Cloud Source
Introduction
ActivePivot's CSV and Parquet Sources can be interfaced with a Cloud Source, which allows these sources to extract their data directly from a cloud storage provider.
The Cloud Source provides a thin abstraction layer for common cloud providers that is described in this page.
Supported cloud providers for the Cloud Source are:
These storages share interesting characteristics:
- Very good performance
- Unlimited storage capacity
- Affordable (~$0.3 per GB/year)
- Free upload
You can deploy an ActivePivot instance in the cloud that will download a huge amount of data in a few minutes (see Azure's blog post).
Be careful to deploy your code and your data in the same region otherwise you will have extra fees when the CSV Source will load data.
Cloud Source Abstractions
All cloud providers organize their data in a structure that can be assimilated with directories and entities (which can be associated with what a file is in a traditional local file system).
The abstractions used by the cloud source refer to these two concepts for all cloud sources.

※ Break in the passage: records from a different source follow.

(** A task the update is not about. *)
Lemma other_window old w t : of_task t [w] = [] -> window_after old t [w] = old.
Proof. unfold window_after. intros ->. by destruct old. Qed.
Lemma other_reported b w t : of_task t [w] = [] -> reported b t [w] = [].
Proof. unfold reported. intros ->. by destruct b, (creatable_window t). Qed.
Lemma other_creations old w t : of_task t [w] = [] -> creations old t [w] = [].
Proof. unfold creations. intros ->. by destruct old, (platform_alive e), (creates e t). Qed.

(** A step that concerns only the task of [w]. *)
Lemma loop_spec_one w s s' tu tu' :
  (exists l, wm_log s' = wm_log s ++ l /\ Forall (fun x => about x = Some (task w)) l /\
     l = if eligible w then creations (windows_ s !! task w) (task w) [w] else []) ->
  (forall t, of_task t [w] = [] -> windows_ s' !! t = windows_ s !! t /\ tu' !! t = tu !! t) ->
  (eligible w = true -> windows_ s' !! task w = window_after (windows_ s !! task w) (task w) [w] /\
    forall c, tu !! task w = as_update c ->
      tu' !! task w = as_update (c ++ reported (known (windows_ s !! task w)) (task w) [w])) ->
  loop_spec [w] s s' tu tu'.
Proof.
  intros (l & Hl & Hall & Hcr) Ho Hw. split; [|split].
  - intros t. rewrite Hl, effects_of_app. f_equal.
    destruct (decide (eligible w = true /\ task w = t)) as [[He <-]|Hne].
    { rewrite effects_of_all by done. by rewrite Hcr, He. }
    assert (Hn : of_task t [w] = []).
    { apply of_task_other. destruct (eligible w); [right|by left]. intros ?. by apply Hne. }
    rewrite other_creations by done. destruct (eligible w); [|by rewrite Hcr]. apply effects_of_other.
    eapply Forall_impl; [exact Hall|]. cbn. intros x -> [= Hx]. by apply Hne.
  - intros t. destruct (decide (eligible w = true /\ task w = t)) as [[He <-]|Hne]; [by apply Hw|].
    assert (Hn : of_task t [w] = []).
    { apply of_task_other. destruct (eligible w); [right|by left]. intros ?. by apply Hne. }
    rewrite other_window by done. by apply Ho.
  - intros t c Hc. destruct (decide (eligible w = true /\ task w = t)) as [[He <-]|Hne]; [by apply Hw|].
    assert (Hn : of_task t [w] = []).
    { apply of_task_other. destruct (eligible w); [right|by left]. intros ?. by apply Hne. }
    rewrite other_reported, app_nil_r by done. rewrite <- Hc. by apply Ho.
Qed.

Lemma process_updated_spec w tu s :
  exists s' tu', process_updated e w tu s = (s', Ret tu') /\ loop_spec [w] s s' tu tu'.
Proof.
  unfold process_updated. destruct (eligible w) eqn:Ew; cbn [negb].
  2: { exists s, tu. split; [done|]. apply loop_spec_one; rewrite ?Ew; [|done|done].
       exists []. by rewrite app_nil_r. }
  erewrite M_bind_ret by done.
  assert (Hself : forall t, of_task t [w] = [] -> task w <> t).
  { intros t Hn <-. by rewrite of_task_self in Hn. }
  destruct (windows_ s !! task w) as [w0|] eqn:E0.
  - eexists s, _. split; [done|]. apply loop_spec_one.
    + exists []. by rewrite app_nil_r, Ew, E0.
    + intros t Ht%Hself. split; [done|]. by case_match; rewrite lookup_insert_ne.
    + intros _. rewrite E0. split; [done|]. intros c Hc. simpl known. unfold reported.
      rewrite of_task_self, Hc by done. destruct c as [|x c]; simpl; by rewrite lookup_insert_eq.
  - assert (Hcr : creations None (task w) [w] =
      if negb (platform_alive e) then []
      else CreateWindow (task w) (frame w) (title_for e w) ::
        (if creates e (task w) then if attaches e (task w) then [CreateNative (task w)] else []
         else [RemoveTaskCall (task w)])).
    { unfold creations. rewrite of_task_self by done. by destruct (platform_alive e), (creates e (task w)). }
    destruct (platform_alive e) eqn:Ea.
    2: { exists s, tu. split; [done|]. apply loop_spec_one; [|done|].
         - exists []. by rewrite app_nil_r, Ew, E0, Hcr.
         - intros _. rewrite E0. unfold window_after, reported, creatable_window. rewrite of_task_self, Ea by done.
           split; [done|]. intros c. simpl. by rewrite app_nil_r. }
    erewrite M_bind_ret by done. destruct (creates e (task w)) eqn:Ec.
    + set (s1 := (wm_emit (CreateWindow (task w) (frame w) (title_for e w)) s).1).
      set (s2 := if attaches e (task w) then (wm_emit (CreateNative (task w)) s1).1 else s1).
      rewrite (M_bind_ret _ _ s1 s2 (new_window w)).
      2: { unfold attach, s2, new_window. cbn [w_task w_frame w_title]. by destruct (attaches e (task w)). }
      erewrite M_bind_ret by done. eexists _, tu. split; [done|].
      assert (Hwin : windows_ s2 = windows_ s).
      { unfold s2. by destruct (attaches e (task w)). }
      apply loop_spec_one.
      * eexists. split; [|split; [|rewrite Ew, E0; exact (eq_sym Hcr)]].
        -- cbn. unfold s2, s1. destruct (attaches e (task w)); cbn; by rewrite <- ?app_assoc.
        -- cbn. destruct (attaches e (task w)); by repeat constructor.
      * intros t Ht%Hself. simpl. rewrite lookup_insert_ne, Hwin by done. done.
      * intros _. simpl. rewrite lookup_insert_eq, E0. unfold window_after, reported, creatable_window.
        rewrite of_task_self, Ea, Ec by done. split; [done|]. intros c. by rewrite app_nil_r.
    + rewrite (M_bind_ret _ _ _ (wm_emit (RemoveTaskCall (task w)) (wm_emit
        (CreateWindow (task w) (frame w) (title_for e w)) s).1).1 tt).
      2: { unfold remove_task. erewrite M_bind_ret by done. unfold lift. by rewrite Hcalls. }
      eexists _, tu. split; [done|]. apply loop_spec_one.
      * eexists. split; [|split; [|rewrite Ew, E0; exact (eq_sym Hcr)]]; [cbn; by rewrite <- app_assoc|by repeat constructor].
      * done.
      * intros _. simpl. rewrite E0. unfold window_after, reported, creatable_window.
        rewrite of_task_self, Ea, Ec by done. split; [done|]. intros c. by rewrite app_nil_r.
Qed.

Specific information on usage and on what exactly these terms refer to can be found in the appropriate cloud provider page.
For each of the following interfaces, additional methods are usually available when using cloud-provider-specific implementors instead. Refer to the appropriate cloud provider page for more detail.
ICloudDirectory
This interface represents a directory in the cloud storage. The directory
structure is emulated by using the /
character.
It exposes methods for listing all contained subdirectories and entities. Assuming the following folder structure:
📦someDirectory
┣ 📂subdirectory1
┃ ┗ 📜entity2.csv
┣ 📂subdirectory2
┃ ┃ 📜entity3.csv
┃ ┗ 📂subdirectory3
┗ 📜entity1.csv
The listing methods will return the following objects:
ICloudDirectory<EntityType> directory = someDirectory;
List<ICloudDirectory<EntityType>> subdirectories = directory.listDirectories();
List<ICloudEntityPath<EntityType>> entities = directory.listEntities(false);
List<ICloudEntityPath<EntityType>> allEntities = directory.listEntities(true);
subdirectories
will contain subdirectory1 and subdirectory2entities
will contain entity1.txtallEntities
will contain entity1.txt, entity2.txt and entity3.txt
An entity or subdirectory can also be retrieved directly from a parent directory.
ICloudDirectory<EntityType> directory = someDirectory;
ICloudDirectory<EntityType> subdirectory1 =
someDirectory.getSubDirectory("subdirectory1");
ICloudDirectory<EntityType> subdirectory3 =
someDirectory.getSubDirectory("subdirectory2/subdirectory3");
ICloudEntityPath<EntityType> entity1 =
someDirectory.getEntity("entity1.csv");
ICloudEntityPath<EntityType> entity2 =
someDirectory.getEntity("subdirectory1/entity2.csv");
ICloudEntity
This interface is associated with a unit of data on the cloud storage, much like a file in a traditional local file system. Instances can be created without performing remote calls.
It serves as a facade to an entity on a cloud storage. It provides various methods to retrieve an entity's metadata and content:
ICloudEntity<EntityType> entity = someEntity;
String entityName = entity.getName();
String parentBucket = entity.getBucket();
long size = entity.getLength();
Date lastModified = entity.getLastModified();
byte[] contents = entity.download();
// ...
entity.delete();
The underlying cloud-provider-specific entity object can also be retrieved for more complex operations. The actual type of the returned object depends on the cloud provider.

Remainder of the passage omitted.